*Exercise aim*:
The response must hold only the lines from the line containing "intros Hc. change 127%Z with (Z.ones 7)." through the end of the listing, exactly as written.

*Material supplied*:

Lemma draw_line_info_absent (cfg : Range) (p1 p2 : option Point)
    (lbl : string) (col : Color) (mo : option MidiOut) (cco : option Z) :
  p1 = None \/ p2 = None ->
  draw_line_info cfg p1 p2 lbl col mo cco = ([], inr None).
Proof.
  intros [-> | ->]; unfold draw_line_info.
  - reflexivity.
  - destruct p1 as [[x1 y1]|]; reflexivity.
Qed.

Lemma send_value_unchanged (v : Z) :
  (0 <= v <= 127)%Z -> Z.max 0 (Z.min 127 v) = v.
Proof. lia. Qed.

Lemma draw_line_info_present (cfg : Range) (a b : Point)
    (lbl : string) (col : Color) (mo : option MidiOut) (cco : option Z) :
  MIN_DIST_PX cfg <> MAX_DIST_PX cfg ->
  draw_line_info cfg (Some a) (Some b) lbl col mo cco
  = ([ CvLine a b col 2;
       CvPutText {| cap_label := lbl; cap_d := cc_value cfg a b;
                    cap_a := angle_degrees a b |} (caption_origin a b) col ]
     ++ match cco, mo with
        | Some c, Some o =>
            [SendMessage o [176; Z.land c 127; cc_value cfg a b]%Z]
        | _, _ => []
        end,
     inr (Some (distance a b, angle_degrees a b))).
Proof.
  intros Hr. destruct a as [x1 y1], b as [x2 y2].
  unfold draw_line_info.
  rewrite distance_of_ints, angle_of_ints, normalize_to_cc_toCC by exact Hr.
  fold (cc_value cfg (x1, y1) (x2, y2)).
  pose proof (toCC_spec_range (distance (x1, y1) (x2, y2)) _ _ Hr) as Hv.
  fold (cc_value cfg (x1, y1) (x2, y2)) in Hv.
  destruct cco as [c|], mo as [o|]; cbn;
    rewrite ?send_value_unchanged by exact Hv; reflexivity.
Qed.

Lemma bind_value {A B : Type} (tr : list Event) (a : A) (k : A -> M B) :
  bind (tr, inr a) k = (tr ++ fst (k a), snd (k a)).
Proof. unfold bind. destruct (k a). reflexivity. Qed.

Lemma bind_raise {A B : Type} (tr : list Event) (e : Py.Exn) (k : A -> M B) :
  bind (tr, inl e) k = (tr, inl e).
Proof. reflexivity. Qed.

Lemma land_127 (c : Z) : (0 <= c <= 127)%Z -> Z.land c 127 = c.
Proof.
  intros Hc. change 127%Z with (Z.ones 7).
  rewrite Z.land_ones by lia. apply Z.mod_small. simpl. lia.
Qed.

Lemma draw_channel (cfg : Range) (out : MidiOut) (gate : bool) (ch : Channel) :
  MIN_DIST_PX cfg <> MAX_DIST_PX cfg ->
  (0 <= ch_cc ch <= 127)%Z ->
  draw_line_info cfg (ch_p1 ch) (ch_p2 ch) (ch_label ch) (ch_color ch)
    (gated_out gate out) (gated_cc gate (ch_cc ch))
  = (channel_events cfg out gate ch, inr (measure (ch_p1 ch) (ch_p2 ch))).
Proof.
  intros Hr Hc. unfold channel_events, overlay_events, cc_message, measure.
  destruct (ch_p1 ch) as [a|] eqn:E1; [destruct (ch_p2 ch) as [b|] eqn:E2|].
  - rewrite draw_line_info_present by exact Hr.
    destruct gate; simpl; rewrite ?land_127 by exact Hc; reflexivity.
  - rewrite draw_line_info_absent by (right; reflexivity).
    destruct gate; reflexivity.
  - rewrite draw_line_info_absent by (left; reflexivity).
    destruct gate; reflexivity.
Qed.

*Response for this exercise*:
  intros Hc. change 127%Z with (Z.ones 7).
  rewrite Z.land_ones by lia. apply Z.mod_small. simpl. lia.
Qed.

Lemma draw_channel (cfg : Range) (out : MidiOut) (gate : bool) (ch : Channel) :
  MIN_DIST_PX cfg <> MAX_DIST_PX cfg ->
  (0 <= ch_cc ch <= 127)%Z ->
  draw_line_info cfg (ch_p1 ch) (ch_p2 ch) (ch_label ch) (ch_color ch)
    (gated_out gate out) (gated_cc gate (ch_cc ch))
  = (channel_events cfg out gate ch, inr (measure (ch_p1 ch) (ch_p2 ch))).
Proof.
  intros Hr Hc. unfold channel_events, overlay_events, cc_message, measure.
  destruct (ch_p1 ch) as [a|] eqn:E1; [destruct (ch_p2 ch) as [b|] eqn:E2|].
  - rewrite draw_line_info_present by exact Hr.
    destruct gate; simpl; rewrite ?land_127 by exact Hc; reflexivity.
  - rewrite draw_line_info_absent by (right; reflexivity).
    destruct gate; reflexivity.
  - rewrite draw_line_info_absent by (left; reflexivity).
    destruct gate; reflexivity.
Qed.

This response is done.